--- Excerpted records ---
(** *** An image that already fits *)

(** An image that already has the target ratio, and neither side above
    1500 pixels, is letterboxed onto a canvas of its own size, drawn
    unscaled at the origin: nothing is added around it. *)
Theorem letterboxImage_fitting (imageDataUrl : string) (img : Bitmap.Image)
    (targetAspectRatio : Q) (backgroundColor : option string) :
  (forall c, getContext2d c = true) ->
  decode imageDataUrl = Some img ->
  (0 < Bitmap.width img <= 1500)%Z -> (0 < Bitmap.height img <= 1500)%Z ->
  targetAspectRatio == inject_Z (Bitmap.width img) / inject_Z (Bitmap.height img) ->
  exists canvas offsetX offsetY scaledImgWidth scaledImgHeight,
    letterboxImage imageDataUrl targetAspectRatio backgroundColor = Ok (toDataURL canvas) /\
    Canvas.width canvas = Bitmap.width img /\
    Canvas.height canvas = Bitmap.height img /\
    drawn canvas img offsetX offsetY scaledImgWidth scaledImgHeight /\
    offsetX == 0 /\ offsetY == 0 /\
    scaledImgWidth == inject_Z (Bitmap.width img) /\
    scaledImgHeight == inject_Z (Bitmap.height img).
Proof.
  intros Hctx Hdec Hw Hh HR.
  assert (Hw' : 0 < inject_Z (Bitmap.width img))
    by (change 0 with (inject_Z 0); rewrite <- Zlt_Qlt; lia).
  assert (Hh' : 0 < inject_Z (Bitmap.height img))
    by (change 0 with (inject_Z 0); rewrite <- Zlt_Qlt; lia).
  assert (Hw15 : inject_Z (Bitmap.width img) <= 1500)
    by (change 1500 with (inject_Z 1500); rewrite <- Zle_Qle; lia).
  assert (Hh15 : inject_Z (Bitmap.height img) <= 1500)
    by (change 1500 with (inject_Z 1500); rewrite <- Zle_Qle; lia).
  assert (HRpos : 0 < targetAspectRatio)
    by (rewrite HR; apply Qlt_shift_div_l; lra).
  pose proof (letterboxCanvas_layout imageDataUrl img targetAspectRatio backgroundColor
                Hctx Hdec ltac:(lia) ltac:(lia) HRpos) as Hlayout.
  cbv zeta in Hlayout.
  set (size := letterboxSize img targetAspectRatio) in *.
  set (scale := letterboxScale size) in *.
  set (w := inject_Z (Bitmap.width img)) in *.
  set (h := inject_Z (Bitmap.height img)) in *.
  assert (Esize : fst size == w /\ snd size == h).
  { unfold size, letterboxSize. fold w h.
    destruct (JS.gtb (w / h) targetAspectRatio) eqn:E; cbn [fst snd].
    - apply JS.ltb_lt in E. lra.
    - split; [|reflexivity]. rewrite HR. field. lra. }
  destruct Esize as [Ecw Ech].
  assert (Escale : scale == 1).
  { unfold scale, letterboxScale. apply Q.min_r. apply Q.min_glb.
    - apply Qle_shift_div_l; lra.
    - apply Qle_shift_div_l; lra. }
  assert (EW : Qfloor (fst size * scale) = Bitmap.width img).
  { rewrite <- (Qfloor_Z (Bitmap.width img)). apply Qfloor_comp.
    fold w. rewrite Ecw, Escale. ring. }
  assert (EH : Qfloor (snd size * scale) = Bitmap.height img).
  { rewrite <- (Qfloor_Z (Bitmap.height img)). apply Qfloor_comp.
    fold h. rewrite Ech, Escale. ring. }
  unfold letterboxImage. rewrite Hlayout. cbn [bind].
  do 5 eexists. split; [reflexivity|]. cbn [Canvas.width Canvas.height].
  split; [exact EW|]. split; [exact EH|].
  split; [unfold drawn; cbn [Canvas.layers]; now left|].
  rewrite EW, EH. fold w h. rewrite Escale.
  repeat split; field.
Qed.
---
#### [Aim of the exercise]
Retype the listing above, word for word, from its first line to the line containing "Theorem letterboxImage_fitting (imageDataUrl", both ends included.

#### [Final answer]
(** *** An image that already fits *)

(** An image that already has the target ratio, and neither side above
    1500 pixels, is letterboxed onto a canvas of its own size, drawn
    unscaled at the origin: nothing is added around it. *)
Theorem letterboxImage_fitting (imageDataUrl : string) (img : Bitmap.Image)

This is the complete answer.